Luana Siewert Pretto, presidente do Instituto Trata Brasil considera “eficiente” esse tipo de análise porque, na leitura dela, “hoje o saneamento básico precisa contar com a tecnologia para avançar, seja pela videofilmagem ou pela instalação de sensores de vazão ou de pressão nas redes de água e esgoto”.
Esse é um trabalho preventivo que evita, muitas vezes, que seja feito algo corretivo, ou seja, quando ocorre o entupimento total da rede e faz-se necessária uma ação de emergência de troca dessa tubulação. Acaba sendo muito mais viável do ponto de vista econômico
Depois do trabalho em campo, Pluvi precisa passar por manutenção, tendo as engrenagens abertas e limpas. Se chegar a cair dentro da água - naturalmente salgada por causa da maresia -, a limpeza tem de ser imediata. O sistema de software também é atualizado com frequência para implementar melhorias na execução.
Ações complementares
Segundo a secretária Luciana Lobo, a video inspeção de Pluvi está dentro do programa Fortaleza Cidade Sustentável (FCS), que visa a melhorar as redes naturais da Capital cearense, sendo “irmão” da ação Se Liga na Rede.

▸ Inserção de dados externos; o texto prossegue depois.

Definition scaleFrames (featuredPhotoId : option string) (photo : PhotoData)
    (deltas : list Q) (scale : Q) : Q :=
  fold_left (fun s delta => scaleFrame featuredPhotoId photo delta s) deltas scale.

End Photos.

(** ** Persistence (utils/persistence.ts) *)

Module Persistence.
Import Placement.
Local Open Scope Z_scope.

Record SavedPhoto : Type :=
  { sp_id : string; sp_url : string; sp_aspectRatio : Q; sp_timestamp : Z }.

(** [results.sort((a, b) => a.timestamp - b.timestamp)]: the sort of an
    array is stable, so it is the insertion of each record, from the last
    to the first, before the first record whose timestamp is not smaller. *)
Fixpoint insertByTimestamp (r : SavedPhoto) (sorted : list SavedPhoto) : list SavedPhoto :=
  match sorted with
  | [] => [r]
  | s :: rest =>
      if sp_timestamp r <=? sp_timestamp s then r :: s :: rest
      else s :: insertByTimestamp r rest
  end.

(** [a] may come before [b] in the sorted array. *)
Definition byTimestamp (a b : SavedPhoto) : Prop := sp_timestamp a <= sp_timestamp b.

Definition sortByTimestamp (results : list SavedPhoto) : list SavedPhoto :=
  fold_right insertByTimestamp [] results.

(** [getAllPhotosFromDB] from the answer of [store.getAll()]. *)
Definition getAllPhotosFromDB (results : list SavedPhoto) : list SourcePhoto :=
  map (fun r => {| src_id := sp_id r; src_url := sp_url r;
                   src_aspectRatio := sp_aspectRatio r |})
      (sortByTimestamp results).

End Persistence.

(** ** Chaos positions (utils/math.ts, [randomSpherePoint]) *)

Module Sphere.
Local Open Scope R_scope.

(** [Math.cbrt]. *)
Definition cbrt (w : R) : R :=
  if Rlt_dec 0 w then Rpower w (/ 3)
  else if Rlt_dec w 0 then - Rpower (- w) (/ 3)
  else 0.

(** [randomSpherePoint(radius)], with [u], [v] and [w] the three values of
    [Math.random()] in the order they are drawn. *)
Definition randomSpherePoint (radius u v w : R) : R * R * R :=
  let theta := 2 * PI * u in
  let phi := acos (2 * v - 1) in
  let r := cbrt w * radius in
  let sinPhi := sin phi in
  (r * sinPhi * cos theta, r * sinPhi * sin theta, r * cos phi).

Definition normSquared (p : R * R * R) : R :=
  let '(a, b, c) := p in a * a + b * b + c * c.

End Sphere.

(** ** More of the gesture controller *)

Module GestureTrace.
Import Gesture.

(** The emissions of a run of frames with the clock value of each. *)
Fixpoint timedEmissions (refs : Refs) (frames : list Frame) : list (Gesture * Z) :=
  match frames with
  | [] => []
  | frame :: rest =>
      let '(refs', calls) := predictWebcam refs frame in
      match frame, onGesture calls with
      | Detected nowInMs _, Some g => (g, nowInMs) :: timedEmissions refs' rest
      | _, _ => timedEmissions refs' rest
      end
  end.

(** The refs after a run of frames. *)
Definition runFrames (refs : Refs) (frames : list Frame) : Refs :=
  fold_left (fun r frame => fst (predictWebcam r frame)) frames refs.

(** The hand moved as a whole by [v]. *)
Definition translate (v : Landmark) (landmarks : Hand) : Hand :=
  fun i =>
    {| x := (x (landmarks i) + x v)%Q;
       y := (y (landmarks i) + y v)%Q;
       z := (z (landmarks i) + z v)%Q |}.

(** Every two neighbours of a list satisfy [R]. *)
Fixpoint chained {A : Type} (R : A -> A -> Prop) (l : list A) : Prop :=
  match l with
  | a :: (b :: _) as rest => R a b /\ chained R rest
  | _ => True
  end.

End GestureTrace.

(** ** More of the application state machine *)

Module AppRuns.
Import Placement App.

(** A run of events; [None] when one of them throws. *)
Fixpoint run (events : list Event) (st : State) : option State :=
  match events with
  | [] => Some st
  | e :: rest =>
      match step e st with
      | None => None
      | Some st' => run rest st'
      end
  end.

End AppRuns.

(** * Properties *)

(** ** Transition engine *)

Section TransitionProps.
Import Transition.
Local Open Scope Q_scope.

Lemma rate_pos (f : Family) : 0 < rate f.
Proof. destruct f; reflexivity. Qed.

Lemma targetProgress_binary (s : AppState) :
  targetProgress s = 0 \/ targetProgress s = 1.
Proof. destruct s; auto. Qed.

Lemma lerp_le (x y t : Q) :
  0 <= t -> t <= 1 -> x <= y -> x <= lerp x y t /\ lerp x y t <= y.
Proof. intros H0 H1 Hxy. unfold lerp. split; nra. Qed.
Lemma run_command_unknown cmd args (tbl : list cmd_entry) s :
  cmd ∉ name <$> tbl →
  run_command cmd args tbl s
  = Ok Continue
       (with_trace (trace s ++ [Printf ("Unknown command '%s'" +:+ nl) [PStr cmd]]) s).
Proof.
  induction tbl as [|e tbl IH]; intros Hn; cbn [run_command]; [reflexivity|].
  rewrite fmap_cons, not_elem_of_cons in Hn. destruct Hn as [Hne Hn].
  apply String.eqb_neq in Hne. rewrite Hne. by apply IH.
Qed.

(** X7: a line whose first token is the name of no table entry (a prefix
    of a name, a name in capitals, a name with a tab attached) runs no
    handler: the token is reported as an unknown command, nothing else
    changes and the loop goes on. *)
Theorem unknown_command_is_reported (line cmd rest : string) (s : sdb) :
  Libc.strtok line = Some (cmd, rest) →
  cmd ∉ name <$> cmd_table →
  dispatch line s
  = Ok Continue
       (with_trace (trace s ++ [Printf ("Unknown command '%s'" +:+ nl) [PStr cmd]])
          (with_strtok_save rest s)).
Proof.
  intros Ht Hn. rewrite (dispatch_token _ _ _ _ Ht).
  by rewrite run_command_unknown.
Qed.

(** X8: the names of the table are pairwise distinct, and a line whose
    first token is the name of an entry runs the handler of that very
    entry, once, on what follows the token; the loop ends exactly when
    that handler returns a negative number. *)
Theorem dispatch_runs_named_handler :
  NoDup (name <$> cmd_table)
  ∧ ∀ (e : cmd_entry) (line rest : string) (s : sdb),
      e ∈ cmd_table →
      Libc.strtok line = Some (name e, rest) →
      dispatch line s
      = (rc ← handler e (remaining_args rest);
         if rc <? 0 then mret Terminate else mret Continue)
          (with_strtok_save rest s).
Proof.
  split.
  - apply (bool_decide_unpack _). vm_compute. exact I.
  - intros e line rest s He Ht. rewrite (dispatch_token _ _ _ _ Ht).
    unfold cmd_table in He.
    repeat (apply elem_of_cons in He as [-> | He]); try reflexivity.
    by apply elem_of_nil in He.
Qed.

End Footprint.

(** ** Help, usage lines and leading spaces *)

Section HelpAndUsage.

Context `{Collaborators}.

Implicit Types (s : sdb).

Lemma run_command_help args s :
  run_command "help" args cmd_table s
  = (rc ← cmd_help_fixed args; if rc <? 0 then mret Terminate else mret Continue) s.
Proof. reflexivity. Qed.

Lemma help_all_run (tbl : list (string * string)) s :
  help_all tbl s
  = Ok tt (with_trace (trace s ++ map (fun d => help_line d.1 d.2) tbl) s).
Proof.
  revert s. induction tbl as [|d tbl IH]; intros s.
  - cbn. unfold_monad. rewrite app_nil_r. by destruct s.
  - cbn [help_all map]. rewrite bind_unfold. unfold print_description.
    unfold_monad. rewrite IH. unfold with_trace. cbn.
    by rewrite <- app_assoc.
Qed.

Lemma help_one_run a (tbl : list (string * string)) s :
  help_one a tbl s
  = Ok tt (with_trace
             (trace s
              ++ [match List.find (fun d => String.eqb a d.1) tbl with
                  | Some d => help_line d.1 d.2
                  | None => Printf ("Unknown command '%s'" +:+ nl) [PStr a]
                  end]) s).
Proof.
  induction tbl as [|d tbl IH]; cbn [help_one List.find]; [reflexivity|].
  destruct (String.eqb a d.1); [reflexivity | exact IH].
Qed.

Lemma fixed_help_lines_of_table :
  map (fun e => fixed_help_line (name e) (description e)) cmd_table
  = [ Printf ("help: Display information about all supported commands" +:+ nl) [];
      Printf ("c: Continue the execution of the program" +:+ nl) [];
      Printf ("q: Exit NEMU" +:+ nl) [];
      Printf ("si: step N commands" +:+ nl) [];
      Printf ("info: print the information of registers" +:+ nl) [];
      Printf ("x: scan memory" +:+ nl) [];
      Printf ("p: print the value of expression" +:+ nl) [];
      Printf ("w: set watchpoint" +:+ nl) [];
      Printf ("d: delete watchpoint" +:+ nl) [] ].
Proof. vm_compute. reflexivity. Qed.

De forma complementar, 2,5 mil residências no Grande Pirambu, Cristo Redentor, Jacarecanga e adjacências devem ser ligadas à rede de esgoto, para evitar lançamentos irregulares nas galerias pluviais. Até o momento, quase 2 mil já foram contempladas.
“Cada um real gasto em saneamento economiza seis em saúde. Só esse número dá uma posição da transversalidade desses gastos. Além disso, temos a dignidade de a pessoa se sentir morando num local apto”, entende.

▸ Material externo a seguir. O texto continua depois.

(** * Wheelman: a shallow embedding of [wheelman.py]

    The script is a straight-line module body: load a YAML configuration,
    clean the output folder, copy the include files, build every target of
    the selected target group and finally decide whether to upload to PyPI.
    Every step either falls through, raises a Python exception or calls
    [exit] with an attribute of the class [ExitCodes].

    The embedding is a state-and-exit monad over
    - the outside world (file system, subprocesses, importable modules),
      reached only through the record [Externals];
    - the chronological trace of the observable actions of the script;
    - the one module-level name whose binding depends on the path taken,
      [py_exe].

    The embedding starts where the parsed arguments are used (the line that
    prints the configuration file name): [args.target] and
    [args.config_file] are the two strings handed to [wheelman]. The
    statements before that line are embedded on their own, as [prelude]:
    the banner, which flushes [sys.stdout] before [sys] is imported, the
    imports, and the argument parser, whose result is read from the name
    [args] that nothing binds.

    The file is read as Python 3.14 and later read it; an earlier Python 3
    rejects the whole file at the clause [except yaml.YAMLError, exc:].
    From 3.14 on the clause names the pair of classes
    [(yaml.YAMLError, exc)] and binds nothing. *)

From Stdlib Require Import ZArith Ascii.
From stdpp Require Import base strings list gmap fin_maps.

Local Open Scope Z_scope.
Local Open Scope string_scope.
Local Open Scope list_scope.

(** ** Python values

    The values a YAML document loads to, as far as the script inspects
    them: null, booleans, integers, strings, sequences and mappings. A
    mapping keeps its entries in document order, as a Python [dict] does. *)

#[warnings="-register-all"]
Inductive value : Type :=
| VNone
| VBool (b : bool)
| VInt (n : Z)
| VStr (s : string)
| VList (xs : list value)
| VDict (kvs : list (value * value)).

(** Truth value of an object in a condition. *)
Definition truthy (v : value) : bool :=
  match v with
  | VNone => false
  | VBool b => b
  | VInt n => negb (Z.eqb n 0)
  | VStr s => negb (String.eqb s "")
  | VList xs => match xs with [] => false | _ => true end
  | VDict kvs => match kvs with [] => false | _ => true end
  end.

(** Lookup of a string key in a mapping: a key that is not a string never
    equals a string. *)
Fixpoint dict_get (k : string) (kvs : list (value * value)) : option value :=
  match kvs with
  | [] => None
  | (VStr k', v) :: rest => if String.eqb k k' then Some v else dict_get k rest
  | _ :: rest => dict_get k rest
  end.

(** The one-character strings of a string, what iterating a [str] yields. *)
Fixpoint chars (s : string) : list value :=
  match s with
  | EmptyString => []
  | String c rest => VStr (String c EmptyString) :: chars rest
  end.

(** A string built with [%]: the format and the values substituted for its
    [%s] fields. The rendering of a value ([str]) is left to the reader of
    the trace. *)
Inductive text : Type :=
| Lit (s : string)
| Fmt (fmt : string) (args : list value).

(** ** Exceptions and exit codes *)

Inductive exn : Type :=
| NameError (name : string)
| AttributeError (attr : string)
| KeyError (key : string)
| TypeError
| OSError
| ImportError
| YAMLError (problem_mark : option (Z * Z)).

(** The attributes of [class ExitCodes]. *)
Definition ExitCodes : gmap string Z :=
  list_to_map
    [ ("SUCCESS", 0); ("UNSPECIFIED", 1);
      ("MISSING_DEPENDENCIES", 10); ("CONFIG_FILE_NOT_FOUND", 11);
      ("CONFIG_YAML_PARSING_ERROR", 12);
      ("BUILD_FAILED_WHEEL", 20); ("BUILD_FAILED_SOURCE_DIST", 21);
      ("PIP_FAILURE", 30);
      ("PYPI_FAILURE", 50); ("PYPI_MISSING_ENVIRONMENT_VARS", 51);
      ("PYPI_MISSING_CONFIG_VARS", 52) ].

(** ** The outside world *)

Inductive yaml_result : Type :=
| YamlValue (v : value)
| YamlError (problem_mark : option (Z * Z))
| YamlRaises (e : exn)
| YamlExits (code : Z).
(** * NoteG front end: lexer and recursive-descent parser

    A shallow embedding of [noteg-lang/src/lexer.ts] and
    [noteg-lang/src/parser.ts], and of the methods of the language server
    ([noteg-lang/src/lsp/server.ts]) that run them, followed by the
    properties of the lexer/parser pipeline.

    Conventions of the embedding
    - A JavaScript string is the list of its UTF-16 code units ([jsstring]).
    - [undefined] results of out-of-range indexing are [None].
    - JavaScript numbers used as counters ([line], [column], [length]) are [Z]
      ([column - value.length] can be negative); [pos] is an index, a [nat].
      The line and character of a protocol position are integers, [Z].
    - [while] loops and recursive calls run on fuel; running out of fuel is
      [None] in the lexer and [OutOfFuel] in the parser.  The fuel the entry
      points pass is shown to be sufficient.
    - An exception is an outcome of its own ([Throw]) that carries the state
      reached, since [this.errors] keeps what was pushed before the throw. *)

From Stdlib Require Import List String Ascii NArith ZArith Bool Lia Sorted.
Import ListNotations.

Set Implicit Arguments.
Set Warnings "-register-all".
(** C8 (amended). For every set of nodes passed to the drain coordinator, a
    drain is issued for every node whatever the outcome of the others, and
    all outcomes are in before it returns: the aggregate error is nil exactly
    when every node drained successfully, and otherwise it is a multi-error
    with exactly one entry per failed node, the entry being the error of that
    node's drain, in the order in which the drains completed.  (An entry is
    built from the failure alone; the node is not named in it.) *)
Theorem drainNodes_aggregate (si : ScaleIn) (sch : Scheduler) (ctx : Context)
    (deadline : Duration) (nodes : list NodeID) :
  let spec := {| Deadline := deadline |} in
  drainCalls (trace (drainNodes si sch ctx deadline nodes)) ≡ₚ NomadID <$> nodes /\
  (value (drainNodes si sch ctx deadline nodes) = None <->
   allDrained si ctx spec nodes) /\
  (forall err, value (drainNodes si sch ctx deadline nodes) = Some err ->
     exists es, err = multiError es /\
       es ≡ₚ drainFailures si ctx spec nodes /\
       length es =
         length (filter (fun n =>
                   is_Some (value (drainNode si ctx (NomadID n) spec))) nodes)).
Proof.
  intros spec. split; [|split].
  - unfold drainNodes. rewrite drainNodes_join_drainCalls.
    by rewrite (completion_perm sch nodes).
  - apply drainNodes_nil.
  - intros err Herr. apply drainNodes_some in Herr as (es & -> & _ & Hperm).
    exists es. split; [done|]. split; [done|].
    rewrite Hperm. apply length_omap_is_Some.
Qed.

Lemma drainNodes_aggregate_witness :
  exists es,
    value (drainNodes n2DrainFails lifo background 300000000000 threeNodes) =
      Some (multiError es) /\
    length es = 1%nat.
Proof.
  destruct (proj2 (proj2 (drainNodes_aggregate n2DrainFails lifo background
    300000000000 threeNodes)) _ eq_refl) as (es & Hes & _ & Hlen).
  exists es. split; [|exact Hlen]. rewrite <- Hes. reflexivity.
Defined.

(** C8, as stated, fails.  With three nodes of which n2 fails to drain, the
    one entry of the aggregate error names neither n2 nor its remote ID. *)
Lemma drainNodes_aggregate_counterexample :
  exists entry,
    value (drainNodes n2DrainFails fifo background 300000000000 threeNodes) =
      Some (multiError [entry]) /\
    value (drainNode n2DrainFails background "n2"
             {| Deadline := 300000000000 |}) = Some entry /\
    strings_Contains (Error_ entry) "n2" = false.
Proof. eexists. repeat split. Qed.

(** ** Stages that issue no drain *)

Lemma drainCalls_identifyTargets_loop i bound (rest out : list NodeListStub) :
  drainCalls (trace (identifyTargets_loop i bound rest out)) = [].
Proof.
  revert i out. induction rest as [|node rest IH]; intros i out; simpl;
    destruct (i <=? bound); go_simpl; rewrite ?IH; done.
Qed.

Lemma drainCalls_identifyTargets P si num ident strategy :
  drainCalls (trace (identifyTargets P si num ident strategy)) = [].
Proof.
  unfold identifyTargets. go_simpl.
  destruct (Nodes_List (nomad si)) as [nodes|err]; go_simpl; [|done].
  destruct (IdentifyNodes P ident nodes) as [filteredNodes [err|]];
    go_simpl; [done|].
  repeat case_decide; go_simpl; try done;
    rewrite ?drainCalls_app, drainCalls_identifyTargets_loop; simpl;
    by destruct (value (identifyTargets_loop _ _ _ _)).
Qed.

Lemma drainCalls_getRemoteIDMap_loop si idFunc nodes out mErr :
  drainCalls (trace (getRemoteIDMap_loop si idFunc nodes out mErr)) = [].
Proof.
  revert out mErr. induction nodes as [|node rest IH]; intros out mErr;
    simpl; [done|].
  destruct (Nodes_Info (nomad si) (ID node)) as [info|err]; go_simpl; [|done].
  destruct (idFunc info) as [id e]. go_simpl. by rewrite IH.
Qed.

Lemma drainCalls_getRemoteIDMap P si nodes provider :
  drainCalls (trace (getRemoteIDMap P si nodes provider)) = [].
Proof.
  unfold getRemoteIDMap. destruct (idFuncMap P provider); [|done].
  apply drainCalls_getRemoteIDMap_loop.
Qed.

Lemma drainCalls_filterBusyNodes_loop nodesStatus (nodes out : list NodeID) :
  drainCalls (trace (filterBusyNodes_loop nodesStatus nodes out)) = [].
Proof.
  revert out. induction nodes as [|node rest IH]; intros out; simpl; [done|].
  destruct (nodesStatus !! NomadID node) as [[|]|]; go_simpl; by rewrite IH.
Qed.

Lemma drainCalls_filterBusyNodes si nodes :
  drainCalls (trace (filterBusyNodes si nodes)) = [].
Proof.
  unfold filterBusyNodes. go_simpl.
  destruct (dms si) as [client|]; go_simpl; [|done].
  destruct (Dms_List client) as [[status|err]|]; go_simpl; try done.
  by rewrite drainCalls_app, drainCalls_filterBusyNodes_loop.
Qed.

(** ** The pre-scale-in run *)

Section Orchestrator.
Context (P : Pkg) (si : ScaleIn) (sch : Scheduler) (ctx : Context)
  (req : ScaleInReq).

(** The run once the selector, the resolver and the busy-node filter have
    handed over a non-empty list [fl]: all that is left is the drain. *)
Lemma RunPreScaleInTasks_drain_stage nodes ids fl e :
  validate P req = None ->
  value (identifyTargets P si (Num req) (ReqPoolIdentifier req)
           (ReqNodeIDStrategy req)) = Returned (nodes, None) ->
  value (getRemoteIDMap P si nodes (ReqRemoteProvider req)) = (ids, None) ->
  value (filterBusyNodes si ids) = Returned (fl, e) ->
  fl ≠ [] ->
  value (RunPreScaleInTasks P si sch ctx req) =
  Returned (match value (drainNodes si sch ctx (DrainDeadline req) fl) with
            | Some err => ([], Some err)
            | None => (fl, None)
            end).
Proof.
  intros Hvalid Hsel Hres Hbusy Hne. unfold RunPreScaleInTasks.
  rewrite Hvalid. go_simpl. rewrite Hsel. go_simpl. rewrite Hres. go_simpl.
  rewrite Hbusy. go_simpl. rewrite decide_False by (by rewrite len_zero).
  go_simpl.
  by destruct (value (drainNodes si sch ctx (DrainDeadline req) fl)).
Qed.

(** The run when the selector, the resolver or the busy-node filter hands
    over no node: the zero-node guard ends it. *)
Lemma RunPreScaleInTasks_zero_nodes nodes ids e :
  validate P req = None ->
  value (identifyTargets P si (Num req) (ReqPoolIdentifier req)
           (ReqNodeIDStrategy req)) = Returned (nodes, None) ->
  value (getRemoteIDMap P si nodes (ReqRemoteProvider req)) = (ids, None) ->
  value (filterBusyNodes si ids) = Returned ([], e) ->
  value (RunPreScaleInTasks P si sch ctx req) =
  Returned ([], Some (errors_New "failed to identify nodes for removal")).
Proof.
  intros Hvalid Hsel Hres Hbusy. unfold RunPreScaleInTasks.
  rewrite Hvalid. go_simpl. rewrite Hsel. go_simpl. rewrite Hres. go_simpl.
  rewrite Hbusy. by go_simpl.
Qed.

(** Whatever the run returns was selected, in that order. *)
Lemma RunPreScaleInTasks_returned_sublist :
  (NomadID <$> returnedList (value (RunPreScaleInTasks P si sch ctx req)))
    `sublist_of`
  (ID <$> returnedList (value (identifyTargets P si (Num req)
                                 (ReqPoolIdentifier req) (ReqNodeIDStrategy req)))).
Proof.
  unfold RunPreScaleInTasks.
  destruct (validate P req) as [verr|]; [apply sublist_nil_l|]. go_simpl.
  destruct (value (identifyTargets _ _ _ _ _)) as [[nodes [serr|]]|];
    go_simpl; try apply sublist_nil_l.
  pose proof (getRemoteIDMap_loop_order si) as Horder.
  unfold getRemoteIDMap in *.
  destruct (idFuncMap P (ReqRemoteProvider req)) as [idFunc|];
    go_simpl; [|apply sublist_nil_l].
  specialize (Horder idFunc nodes [] None).
  destruct (value (getRemoteIDMap_loop si idFunc nodes [] None))
    as [ids [rerr|]]; go_simpl; [apply sublist_nil_l|].
  pose proof (filterBusyNodes_sublist si ids) as Hsub.
  destruct (value (filterBusyNodes si ids)) as [[fl ferr]|]; go_simpl;
    [|apply sublist_nil_l].
  simpl in Hsub, Horder.
  case_decide; go_simpl; [apply sublist_nil_l|].
  destruct (value (drainNodes si sch ctx (DrainDeadline req) fl));
    go_simpl; [apply sublist_nil_l|].
  destruct Horder as [->|Hids].
  - apply sublist_nil_r in Hsub as ->. apply sublist_nil_l.
  - rewrite <- Hids. by apply fmap_sublist.
Qed.

(** The zero-node guard is reached before any drain is issued. *)
Lemma RunPreScaleInTasks_zero_nodes_no_drain nodes ids e :
  validate P req = None ->
  value (identifyTargets P si (Num req) (ReqPoolIdentifier req)
           (ReqNodeIDStrategy req)) = Returned (nodes, None) ->
  value (getRemoteIDMap P si nodes (ReqRemoteProvider req)) = (ids, None) ->
  value (filterBusyNodes si ids) = Returned ([], e) ->
  drainCalls (trace (RunPreScaleInTasks P si sch ctx req)) = [].
Proof.
  intros Hvalid Hsel Hres Hbusy. unfold RunPreScaleInTasks.
  rewrite Hvalid. go_simpl. rewrite Hsel. go_simpl. rewrite Hres. go_simpl.
  rewrite Hbusy. go_simpl. rewrite !drainCalls_app.
  rewrite drainCalls_identifyTargets, drainCalls_getRemoteIDMap,
    drainCalls_filterBusyNodes. done.
Qed.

Além disso, segundo o técnico de obras Nilo Massone, o mapeamento da rede deve facilitar a manutenção preventiva e minimizar o custo de uma rede nova para várias frentes de serviços da Prefeitura.
Educação ambiental
O desafio do projeto em Fortaleza é justamente torná-lo uma política pública permanente, na visão de Nilo. “O ideal é que o sistema permaneça limpo, principalmente nos pontos críticos, porque a base não é mais no achismo, é na certeza das avarias”, sugere.
“Às vezes a rede é limpa, nova, tá perfeita, mas a população não ajuda. Vem a enchente e revela tudo”, complementa o técnico Samuel Alves. “Tem pontos que a gente limpa e permanecem conservados. Em outros, quando a gente volta, começou a juntar de novo”.
Dentro do FCS, a Seuma também desenvolve o Plano de Educação Ambiental e Sanitária (Peas), cujo propósito é educar a população da Bacia da Vertente Marítima e do entorno do Parque Rachel de Queiroz para diminuir a geração de lixo e melhorar o manejo e descarte adequado de resíduos nessas regiões.
“O avanço do saneamento e a correta gestão têm que estar associados ao uso da tecnologia. Quando bem realizado, esse tipo de mapeamento, de uma maneira técnica, competente e bem executada, evita problemas futuros e traz informações muito relevantes para a gestão”, reforça Luana Siewert, do Trata Brasil.